Publié en ligne le 28 septembre 2006

Le présent rapport constitue la synthèse très concise réalisée à partir de l’enquête menée dans l’ensemble des universités françaises où un enseignement sur l’Amérique coloniale était susceptible d’être proposé aux étudiants. L’envoi était ciblé sur les personnalités (Pr ou MdC) dont le rapporteur savait pertinemment qu’ils étaient directement concernés par l’enquête. En l’absence d’américaniste labélisé colonial, le questionnaire a été adressé aux responsables de centres de recherche. L’outil employé a été l’annuaire de la SHF.
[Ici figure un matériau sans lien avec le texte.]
(** X7: a password entry filled through its four property setters passes
    [validate_struct], and each property reads back what was assigned to
    it ([username] and [password] when the cipher inverts). *)
Theorem password_entry_by_setters e n u p r :
  cls e = PdbPwdEntry -> cipher_inverts ->
  let e' := pwd_set_remark r (pwd_set_password p
              (pwd_set_username u (pwd_set_name n e))) in
  validate_struct e' = Ok e' /\
  pwd_name e' = Ok n /\ pwd_username e' = Ok u /\
  pwd_password e' = Ok p /\ pwd_remark e' = Ok r.
Proof.
  intros Hc Hinv. cbv zeta.
  unfold pwd_set_remark, pwd_set_password, pwd_set_username, pwd_set_name,
    pwd_name, pwd_username, pwd_password, pwd_remark, setitem, getitem.
  set (e1 := set_field ["n"%byte] n e).
  set (e2 := set_field ["u"%byte] u e1).
  set (e3 := set_field ["p"%byte] p e2).
  assert (Hc1 : cls e1 = PdbPwdEntry) by (unfold e1; rewrite cls_set_field; exact Hc).
  assert (Hc2 : cls e2 = PdbPwdEntry) by (unfold e2; rewrite cls_set_field; exact Hc1).
  assert (Hc3 : cls e3 = PdbPwdEntry) by (unfold e3; rewrite cls_set_field; exact Hc2).
  assert (Hplain_n : ~ In ["n"%byte] encrypted_fields)
    by (cbn; intros [H|[H|[]]]; discriminate).
  assert (Hplain_r : ~ In ["r"%byte] encrypted_fields)
    by (cbn; intros [H|[H|[]]]; discriminate).
  assert (Hu : In ["u"%byte] encrypted_fields) by (cbn; auto).
  assert (Hp : In ["p"%byte] encrypted_fields) by (cbn; auto).
  split; [|split; [|split; [|split]]].
  - unfold validate_struct. rewrite cls_set_field, Hc3.
    assert (Hall : forallb (fun field =>
                     dict_mem field (fields (set_field ["r"%byte] r e3)))
                     all_fields = true).
    { apply forallb_forall. intros f Hf. unfold e3, e2, e1.
      cbn in Hf. destruct Hf as [<-|[<-|[<-|[<-|[]]]]];
        repeat (apply mem_set_field_same || apply mem_set_field_mono). }
    rewrite Hall. reflexivity.
  - unfold e3, e2. rewrite !get_field_set_other by discriminate.
    apply get_field_set_plain. right. exact Hplain_n.
  - unfold e3. rewrite !get_field_set_other by discriminate.
    apply get_field_set_crypt; assumption.
  - rewrite get_field_set_other by discriminate.
    apply get_field_set_crypt; assumption.
  - apply get_field_set_plain. right. exact Hplain_r.
Qed.

(** X8: after [rehash] an entry passes [revalidate], its fields are
    untouched, and [add_entry] admits it if its structure is valid;
    [rehash] and [hash_ok] hand the collaborator the same arguments. *)
Theorem rehash_revalidates e c :
  hash_consistent -> validate_struct e = Ok e ->
  revalidate (rehash e) = Ok (rehash e) /\
  fields (rehash e) = fields e /\
  add_entry (rehash e) c = (append (rehash e) c, Ok tt).
Proof.
  intros Hh Hv.
  assert (Hok : hash_ok (rehash e) = true).
  { unfold hash_ok, rehash, entry. cbn [with_ehash head ehash fields].
    apply Hh. }
  assert (Hr : revalidate (rehash e) = Ok (rehash e)).
  { unfold revalidate. rewrite Hok. reflexivity. }
  assert (Hv' : validate_struct (rehash e) = Ok (rehash e)).
  { revert Hv. unfold validate_struct, rehash. cbn [with_ehash cls fields].
    destruct (cls e); [reflexivity|].
    destruct (negb _); [discriminate|reflexivity]. }
  split; [exact Hr|]. split; [reflexivity|].
  unfold add_entry. rewrite Hr, Hv'. reflexivity.
Qed.

(** X9: [from_entry] neither reads nor checks the tag: it keeps the class,
    the id, the container and the tag of the entry, gives the same fields
    under any tag, and the only error it raises is FormatError. *)
Theorem from_entry_keeps_tag e data :
  match from_entry e data with
  | Ok e' =>
      cls e' = cls e /\ entry_id e' = entry_id e /\ head e' = head e /\
      ehash e' = ehash e /\
      forall h, from_entry (with_ehash h e) data = Ok (with_ehash h e')
  | Raise x => x = FormatError
  end.
Proof.
  unfold from_entry.
  destruct (read_fields setitem data e) as [[e' rest]|x] eqn:Hr; cbn [bind fst].
  - apply read_fields_inv in Hr. destruct Hr as (recs & Hwf & -> & ->).
    rewrite apply_setitem. cbn [with_fields cls entry_id head ehash].
    repeat split. intros h. rewrite read_fields_framed by exact Hwf.
    cbn [bind fst]. rewrite apply_setitem. reflexivity.
  - eapply read_fields_raise. exact Hr.
Qed.

(** X10: the field loop of [gather] accepts a repeated identifier: the
    store it builds from an empty one has distinct names, exactly the names
    on the wire, and holds for each name the value of its last
    occurrence. *)
Theorem parse_last_write_wins recs rest e :
  Forall wf_field recs -> fields e = [] ->
  exists e',
    read_fields set_field_raw (encode_fields recs ++ "000"%byte :: rest) e =
      Ok (e', rest) /\
    NoDup (dict_keys (fields e')) /\
    (forall k, In k (dict_keys (fields e')) <-> In k (map fst recs)) /\
    (forall pre k v post,
       recs = pre ++ (k, v) :: post -> ~ In k (map fst post) ->
       get_field_raw k e' = Ok v).
Proof.
  intros Hwf He. exists (apply_fields set_field_raw recs e).
  split; [apply read_fields_framed, Hwf|].
  rewrite apply_set_field_raw, He. cbn [with_fields fields].
  assert (Hinv : forall rs d,
            NoDup (dict_keys d) ->
            NoDup (dict_keys (store_all (fun _ v => v) rs d)) /\
            (forall k, In k (dict_keys (store_all (fun _ v => v) rs d)) <->
                       In k (dict_keys d) \/ In k (map fst rs))).
  { induction rs as [|[k v] rs IH]; intros d Hd.
    - split; [exact Hd|]. intros k. cbn. split; [auto|intros [H|[]]; exact H].
    - unfold store_all in *. cbn [fold_left fst snd map].
      assert (Hd' : NoDup (dict_keys (dict_set k v d))).
      { rewrite dict_keys_set. destruct (dict_mem k d) eqn:Hm; [exact Hd|].
        apply NoDup_app; [exact Hd|repeat constructor; intros []|].
        intros x Hx [<-|[]]. apply dict_mem_true in Hx. congruence. }
      destruct (IH _ Hd') as [Hnd Hk]. split; [exact Hnd|].
      intros k0. rewrite Hk, dict_keys_set.
      destruct (dict_mem k d) eqn:Hm.
      + apply dict_mem_true in Hm. cbn [In]. split.
        * intros [H|H]; auto.
        * intros [H|[<-|H]]; auto.
      + rewrite in_app_iff. cbn [In]. split.
        * intros [[H|[<-|[]]]|H]; auto.
        * intros [H|[<-|H]]; auto. }
  destruct (Hinv recs [] (NoDup_nil _)) as [Hnd Hk]. split; [exact Hnd|].
  split.
  - intros k. rewrite Hk. cbn. split; [intros [[]|H]; exact H|auto].
  - intros pre k v post -> Hpost. unfold get_field_raw.
    cbn [with_fields fields].
    rewrite store_all_get_last by exact Hpost. reflexivity.
Qed.

(** X14: the bytes that the tag covers determine the fields: two stores
    of fields the wire format can carry with the same [entry] bytes are
    the same store. *)
Theorem entry_determines_fields e1 e2 :
  NoDup (dict_keys (fields e1)) -> NoDup (dict_keys (fields e2)) ->
  Forall wf_field (fields e1) -> Forall wf_field (fields e2) ->
  entry e1 = entry e2 -> fields e1 = fields e2.
Proof.
  intros Hn1 Hn2 Hw1 Hw2 Heq.
  pose proof (read_fields_framed set_field_raw [] (with_fields [] e1) Hw1) as H1.
  pose proof (read_fields_framed set_field_raw [] (with_fields [] e1) Hw2) as H2.
  rewrite <- entry_encode_fields in H1, H2. rewrite Heq in H1.
  rewrite H1 in H2. injection H2 as H2.
  rewrite !apply_set_field_raw in H2. cbn [with_fields fields] in H2.
  rewrite !store_all_fresh in H2 by assumption.
  injection H2 as H2. exact H2.
Qed.

(** ** Further properties: the collection *)

Lemma read_fields_raw_keeps setter_b e e' rest :
  read_fields set_field_raw setter_b e = Ok (e', rest) ->
  cls e' = cls e /\ entry_id e' = entry_id e /\ head e' = head e /\
  ehash e' = ehash e.
Proof.
  intros H. apply read_fields_inv in H. destruct H as (recs & _ & _ & ->).
  rewrite apply_set_field_raw. repeat split.
Qed.

Lemma gather_loop_ids t b st st' r :
  gather_loop t b st = (st', r) ->
  exists adm,
    ents (self st') = ents (self st) ++ adm /\
    map entry_id adm = seq (counter st) (length adm) /\
    Forall (fun e => cls e = t /\ head e = ents_head (self st)) adm /\
    counter st' = counter st + length adm
                  + match r with Ok _ => 0 | Raise _ => 1 end /\
    ents_head (self st') = ents_head (self st).
Proof.
  remember (length b) as m eqn:Hm. revert b st Hm.
  induction m as [m IH] using lt_wf_ind. intros b st Hm.
  rewrite gather_loop_gates.
  assert (Hstop : forall s1 r1, (s1, r1) = (st', r) -> counter s1 = counter st
            + match r1 with Ok _ => 0 | Raise _ => 1 end ->
            self s1 = self st ->
            exists adm,
              ents (self st') = ents (self st) ++ adm /\
              map entry_id adm = seq (counter st) (length adm) /\
              Forall (fun e => cls e = t /\ head e = ents_head (self st)) adm /\
              counter st' = counter st + length adm
                            + match r with Ok _ => 0 | Raise _ => 1 end /\
              ents_head (self st') = ents_head (self st)).
  { intros s1 r1 H Hc Hs. injection H as <- <-. exists [].
    rewrite app_nil_r, Hs. cbn [length map seq]. rewrite Hc.
    repeat split; auto; lia. }
  destruct (fst (read (ds (ents_head (self st))) b)) as [|h0 h] eqn:Htag.
  - intros H. apply (Hstop _ _ H); [lia|reflexivity].
  - destruct (read_fields _ _ _) as [[e b2]|x] eqn:Hf.
    + destruct (gates e) as [e2|x] eqn:Hg.
      * intros H. apply gates_Ok in Hg. destruct Hg as [-> _].
        pose proof (read_fields_rest _ _ _ Hf) as Hlt.
        unfold read in Hlt. cbn [snd] in Hlt. rewrite length_skipn in Hlt.
        assert (Hlt' : length b2 < m) by lia.
        apply read_fields_raw_keeps in Hf. cbn [init fst cls entry_id head] in Hf.
        destruct Hf as (Hcls & Hid & Hhd & _).
        destruct (IH _ Hlt' _ _ eq_refl H) as (adm & Hents & Hids & Hall & Hc & Hh).
        cbn [admit_entry self append ents counter ents_head] in *.
        exists (e :: adm). cbn [length map seq]. repeat split.
        -- rewrite Hents, <- app_assoc. reflexivity.
        -- rewrite Hid, Hids. reflexivity.
        -- constructor; [split; assumption|exact Hall].
        -- rewrite Hc. lia.
        -- exact Hh.
      * intros H. apply (Hstop _ _ H); [cbn; lia|reflexivity].
    + intros H. apply (Hstop _ _ H); [cbn; lia|reflexivity].
Qed.

(** X11: the entries one call of [gather] admits are of the requested
    class, belong to the decrypted container, and carry consecutive ids
    starting at the class counter; the counter ends above all of them, so
    entries constructed later get new ids. *)
Theorem gather_assigns_ids t st st' r :
  gather t st = (st', r) ->
  exists adm,
    ents (self st') = ents (self st) ++ adm /\
    map entry_id adm = seq (counter st) (length adm) /\
    Forall (fun e => cls e = t /\ head e = ents_head (self st')) adm /\
    counter st + length adm <= counter st' <= counter st + length adm + 1.
Proof.
  unfold gather. destruct (decrypt (ents_head (self st))) as [hd|x].
  - cbv zeta. destruct (bytes_eq_dec (entries hd) []).
    + intros H. injection H as <- _. exists []. cbn. rewrite app_nil_r.
      repeat split; auto; lia.
    + intros H. apply gather_loop_ids in H.
      destruct H as (adm & Hents & Hids & Hall & Hc & Hh).
      cbn [self counter set_head ents ents_head] in *.
      exists adm. rewrite Hh. repeat split; try assumption.
      * rewrite Hc. lia.
      * rewrite Hc. destruct r; lia.
  - intros H. injection H as <- _. exists []. cbn. rewrite app_nil_r.
    repeat split; auto; lia.
Qed.

Lemma hash_ok_reparsed t hd k e :
  same_secrets (head e) hd -> hash_ok (reparsed t hd k e) = hash_ok e.
Proof.
  intros (H1 & H2 & H3 & H4 & H5). unfold hash_ok, entry, reparsed.
  cbn [head fields ehash]. rewrite H1, H2, H3, H4, H5. reflexivity.
Qed.

Lemma gates_ok_reparsed t hd k e :
  cls e = t -> same_secrets (head e) hd -> gates_ok e ->
  gates_ok (reparsed t hd k e).
Proof.
  intros Hc Hs [Hh Hv]. split.
  - rewrite hash_ok_reparsed by exact Hs. exact Hh.
  - revert Hv. unfold validate_struct, reparsed. cbn [cls fields].
    rewrite Hc. destruct t; [reflexivity|].
    destruct (negb _); [discriminate|reflexivity].
Qed.

Lemma gather_loop_nil t st : gather_loop t [] st = (st, Ok tt).
Proof.
  rewrite gather_loop_gates. unfold read. rewrite firstn_nil. reflexivity.
Qed.

(** The loop of [gather] over the serialization of storable entries
    appends their reparsed copies and ends without error. *)
Lemma gather_loop_db_entries t es st :
  Forall (storable t (ents_head (self st))) es ->
  gather_loop t (concat (map full_entry es)) st =
  ({| counter := counter st + length es;
      self := {| ents := ents (self st)
                         ++ reparsed_from t (ents_head (self st)) (counter st) es;
                 ents_head := ents_head (self st) |} |}, Ok tt).
Proof.
  intros H. revert st H. induction es as [|e es IH]; intros st H.
  - cbn [map concat length reparsed_from]. rewrite gather_loop_nil.
    rewrite app_nil_r, Nat.add_0_r. destruct st as [c [l h]]. reflexivity.
  - inversion H as [|? ? He Hes]; subst.
    destruct He as (Hlen & Hne & Hnd & Hwf & Hc & Hs & Hok).
    cbn [map concat]. unfold full_entry at 1. rewrite entry_encode_fields.
    rewrite <- !app_assoc. cbn [app].
    rewrite gather_loop_gates, <- Hlen, read_app. cbn [fst snd].
    destruct (ehash e) as [|h0 h] eqn:Hh; [contradiction|].
    rewrite read_fields_framed by exact Hwf. rewrite apply_set_field_raw.
    cbn [init fst with_fields fields].
    rewrite store_all_fresh by exact Hnd. cbn [app].
    assert (Hre : with_fields (fields e)
                    {| cls := t; entry_id := counter st;
                       head := ents_head (self st); ehash := h0 :: h;
                       fields := [] |}
                  = reparsed t (ents_head (self st)) (counter st) e).
    { unfold reparsed, with_fields. cbn. rewrite Hh. reflexivity. }
    rewrite Hre.
    rewrite (gates_ok_Ok (gates_ok_reparsed (counter st) Hc Hs Hok)).
    rewrite IH by exact Hes.
    cbn [admit_entry counter self append ents ents_head length reparsed_from].
    rewrite <- app_assoc. cbn [app]. f_equal. f_equal. lia.
Qed.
Devant l’absence de réponses dans un premier temps, une relance a été nécessaire pour n’obtenir finalement que 2 réponses pour dire que l’Amérique coloniale n’était pas enseignée dans ces universités, deux promesses de réponses qui ne se sont pas concrétisées, une (et pas des moindres) qui n’a pu être jointe, Paris III, et sept réponses plus ou moins étoffées de : Marne la Vallée, Paris IV, Pau, Perpignan, Poitiers, Paris X et Toulouse.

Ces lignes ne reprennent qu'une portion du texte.